2 The Big Picture There is little known about the start of Ancient Greece. Many artifacts have been found from 700 BC and onward. These artifacts show that life had changed since the start of Ancient Greece. Groups of powerful men worked together to make decisions for communities, which revolved around one city. Polis: a city-state in Ancient Greece.

3 A Greek Polis Most city-states were built around an acropolis.
Acropolis: a large hill in ancient Greece where city residents sought shelter and safety in times of war and met to discuss community affairs. Farmers would gather in an agora to trade with each other. Agora: a central area in Greece cities used both as a marketplace and as a meeting place.

4 Developing Governments
Each city-state had a different type of government. In order to be a leader of your city-state, you had to be a citizen of their polis. Citizen: a person who has certain rights and responsibilities in their country or community. Only men could be citizens. Women and slaves were not considered citizens. Slaves, also known as helots, were common in ancient Greece.
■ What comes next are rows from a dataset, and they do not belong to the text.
(* ===== verification/ZooRename.v ===== *)
(** * A rename is a transaction

    The two files of a rename are with threads that need not be in the same process.  Whatever is
    asked of the service and however its parts take turns: both files come to the same end, each
    once, and when the new file appears it has the data the old one had when it went
    ([ZooService.rename_atomic]); a rename that did not have to wait for another comes to an end at both files
    once the log has been read and the threads have nothing left to do ([ZooService.rename_ends]).  This file has what is kept of one thread for that ([TInv]).

    What is proved of a thread depends only on the files that are held ([hview]). *)

From stdpp Require Import base gmap list strings.
From Stdlib Require Import ZArith Lia.
From S2P Require Import Prelude ZooFiles ZooClient.
Open Scope Z_scope.

(** ** The files that are held *)

Abbreviation HView := (gmap Key (PendingRename * list Z)).
Definition held_node (n : FileNode) : option (PendingRename * list Z) := (fun r => (r, data n)) <$> pending_rename n.
Definition hview (fs : FileSystem) : HView := omap held_node (files fs).

Definition is_same (x : option (PendingRename * list Z)) (k : Key) (h : HView) : HView :=
  match x with Some v => <[k := v]> h | None => base.delete k h end.

Lemma hview_lookup fs k : hview fs !! k = files fs !! k ≫= held_node.
Proof. apply lookup_omap. Qed.

Lemma hview_put k n fs : hview (put k n fs) = is_same (held_node n) k (hview fs).
Proof.
  apply map_eq. intros k'. unfold is_same. rewrite hview_lookup. cbn [put with_files files].
  destruct (decide (k' = k)) as [->|Hne].
  - rewrite lookup_insert_eq. change (Some n ≫= held_node) with (held_node n).
    destruct (held_node n); by rewrite ?lookup_insert_eq, ?lookup_delete_eq.
  - rewrite lookup_insert_ne by done. destruct (held_node n); rewrite ?lookup_insert_ne, ?lookup_delete_ne by done; by rewrite hview_lookup.
Qed.

Lemma hview_remove k fs : hview (remove k fs) = base.delete k (hview fs).
Proof.
  apply map_eq. intros k'. rewrite hview_lookup. cbn. destruct (decide (k' = k)) as [->|Hne].
  - by rewrite !lookup_delete_eq.
  - rewrite !lookup_delete_ne by done. by rewrite hview_lookup.
Qed.

(** A node that is put back with the same rename and data. *)
Lemma is_same_id fs k n n' : files fs !! k = Some n -> held_node n' = held_node n -> hview (put k n' fs) = hview fs.
Proof.
  intros Hn He. rewrite hview_put, He. pose proof (hview_lookup fs k) as Hl. rewrite Hn in Hl. cbn in Hl.
  destruct (held_node n); cbn; [by apply insert_id|by apply delete_id].
Qed.

Lemma is_same_new fs k n : files fs !! k = None -> pending_rename n = None -> hview (put k n fs) = hview fs.
Proof.
  intros Hk Hn. rewrite hview_put. unfold held_node. rewrite Hn. cbn. apply delete_id. by rewrite hview_lookup, Hk.
Qed.

Lemma not_held fs k n : files fs !! k = Some n -> hview fs !! k = None -> pending_rename n = None.
Proof. intros Hn. rewrite hview_lookup, Hn. cbn. unfold held_node. by destruct (pending_rename n). Qed.

Lemma is_held fs k r d : hview fs !! k = Some (r, d) -> exists n, files fs !! k = Some n /\ pending_rename n = Some r /\ data n = d.
Proof.
  rewrite hview_lookup. destruct (files fs !! k) as [n|]; [|done]. cbn. unfold held_node.
  destruct (pending_rename n) eqn:E; [|done]. cbn. intros [= -> <-]. by exists n.
Qed.

(** ** The two sides of a rename *)

Inductive Side := SOld | SNew.
#[export] Instance Side_eq_dec : EqDecision Side.
Proof. solve_decision. Defined.
#[export] Instance Side_countable : Countable Side.
Proof. refine (inj_countable' (fun s => match s with SOld => true | SNew => false end) (fun b => if b then SOld else SNew) _). by intros []. Defined.

(** What a side says: the data of the old file, that the new one is free, or that it refuses. *)
Abbreviation Vote := (option (list Z)).
Definition commit_of (v : Vote) : CommitState := match v with Some _ => Ok | None => Abort_ end.

Definition vote_of (m : Mutation) : option (Id * Side * Vote * (PathBuf * PathBuf)) :=
  match m with
  | RenameOldExists _ i _ o n d => Some (i, SOld, Some d, (o, n))
  | RenameNewEmpty _ i o n => Some (i, SNew, Some [], (o, n))
  | RenameNack _ i o n due_to_old => Some (i, if due_to_old then SOld else SNew, None, (o, n))
  | _ => None
  end.

Definition said (s : Side) (r : PendingRename) : CommitState := match s with SOld => old_exists r | SNew => new_empty r end.
Definition path_of (s : Side) (on : PathBuf * PathBuf) : PathBuf := match s with SOld => on.1 | SNew => on.2 end.
Definition r_paths (r : PendingRename) : PathBuf * PathBuf := (r_old_path r, r_new_path r).

(** How a rename ends when both have spoken: with the data that moves, or not at all. *)
Definition verdict (old new : Vote) : Vote := match old, new with Some d, Some _ => Some d | _, _ => None end.

Ltac binds := repeat match goal with
  | H : (_ ← _; _) = Done _ |- _ => apply bind_done in H as (? & ? & H)
  | H : unwrap _ = Done _ |- _ => apply unwrap_done in H
  | H : assert_ _ = Done _ |- _ => apply assert_done in H
  | H : (let '(_, _) := ?x in _) = Done _ |- _ => destruct x
  | H : Done _ = Done _ |- _ => injection H as H
  end.

Section Files.
Context `{Build}.

(** *** What leaves them as they are *)

Lemma add_entry_files fs fs' : add_entry fs = Done fs' -> files fs' = files fs /\ my_root fs' = my_root fs.
Proof. unfold add_entry. intros E. binds. by subst. Qed.

Lemma unlink_quiet fs path fs' : unlink fs path = Done fs' -> hview fs' = hview fs /\ my_root fs' = my_root fs.
Proof. unfold unlink. intros E. binds. subst. split; [|done]. by eapply is_same_id. Qed.

Lemma create_quiet fs mode path d fs' res : create fs mode path d = Done (fs', res) -> hview fs' = hview fs /\ my_root fs' = my_root fs.
Proof.
  unfold create. destruct (files fs !! key path); [by intros [= <- _]|]. intros E. binds.
  destruct (files fs !! _) as [par|] eqn:Ep; [|by injection E as <- _]. apply bind_done in E as ([par' actual] & E1 & E).
  assert (Hpar : held_node par' = held_node par).
  { destruct (is_sequential mode); binds; by simplify_eq. }
  apply bind_done in E as (fs1 & E2 & E). apply add_entry_files in E2 as [Hf Hr].
  assert (Hv : hview fs1 = hview fs).
  { unfold hview. rewrite Hf. by eapply (is_same_id fs); [done|]. }
  destruct (files fs1 !! key actual) eqn:Ea; injection E as <- _; [by rewrite Hv, Hr|]. split; [|by cbn; rewrite Hr].
  rewrite <-Hv. by apply is_same_new.
Qed.

Lemma delete_quiet fs path v fs' res : hview fs !! key path = None -> delete_file fs path v = Done (fs', res) ->
  hview fs' = hview fs /\ my_root fs' = my_root fs.
Proof.
  intros Hn. unfold delete_file. destruct (files fs !! key path); [|by intros [= <- _]].
  destruct (_ && _); [by intros [= <- _]|]. destruct (bool_decide _); [by intros [= <- _]|].
  intros E. binds. simplify_eq. apply unlink_quiet in H0 as [Hv Hr]. rewrite hview_remove, Hv. split; [by apply delete_id|done].
Qed.

Lemma set_quiet fs path v d fs' res : hview fs !! key path = None -> set_file fs path v d = Done (fs', res) ->
  hview fs' = hview fs /\ my_root fs' = my_root fs.
Proof.
  intros Hn. unfold set_file. destruct (files fs !! key path) as [n|] eqn:En; [|by intros [= <- _]].
  destruct (_ && _); [by intros [= <- _]|]. intros E. binds. simplify_eq. apply add_entry_files in H0 as [Hf Hr].
  unfold hview. rewrite Hf, Hr. split; [|done]. apply (is_same_id fs _ n); [done|].
  pose proof (not_held _ _ _ En Hn) as Hp. unfold held_node. cbn. by rewrite Hp.
Qed.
5 Developing Governments Cont.
A small group of the richest, most powerful citizens made the decisions for the city-states. This is called an oligarchy. Oligarchy: a type of government in which a small group of citizens control decision-making. The Greek city-state of Athens was governed by an oligarchy. Prior to the oligarchy, Athens had a monarchy. This comes from the Greek term “rule by one”. Monarchy: a government ruled by a king or a queen.

6 Two Greek Cities Athens and Sparta are two of the most known city-states. Historians have found many artifacts from these cities-states. They had many things in common, but their day-to-day lives were very different.

7 Sparta Sparta covered a majority of southern Peloponnesus, and was Greece’s largest city-state. A low mountain formed Sparta’s acropolis. The polis agora was the acropolis. Here, Sparta’s leaders made the decisions that shaped their lives. Sparta’s farm workers were slaves. Sparta contained more slaves than any other city-state. Sometimes, there were as many as 7 slaves per Spartan.

8 The Spartan Military Around 600 BC, Sparta’s slaves fought back. Yet, the Spartans overpowered their slaves. The leaders of Sparta were determined to make the Spartan military the strongest in Greece. They did this to make sure no other polis could take over Sparta. Around age 7, boys and girls began training. Boys spent more time training to be soldiers than they did learning to read or write. Girls practiced running, throwing javelins (spears) and playing ball games. They trained to become strong mothers.

9 Athens Athens is located on the peninsula of Attica.
Girls did not practice sports like they did in Sparta. Instead, they were told to “see little, hear little, and ask no more questions than absolutely necessary.” They stayed at home at helped their mothers. They weaved, and helped on the farms at harvest time. Boys worked each day with their fathers. They worked in the fields, or in pottery or stone working shops. They only went to school to learn reading and writing if their parents could afford classes. They would practice wrestling or boxing at a local gymnasium.

10 Government in Athens Athens did not spend as much time as Spartans working towards a strong army. Around 600 BC, Athens’ government was an oligarchy. Many leaders belonged to noble families that were rich and powerful. Poorer citizens demanded to have more of a say in the government. Nobles were forced to share some of their power.

11 Power to the People The new government that was developing in Athens, had all of the citizens making the decisions for the polis. This type of government is known as a democracy, coming from the Greek words “rule by the people”. Democracy: a system of government in which citizens vote to make governmental decisions. Historians trace our own democracy to the beginnings of it in Ancient Greece.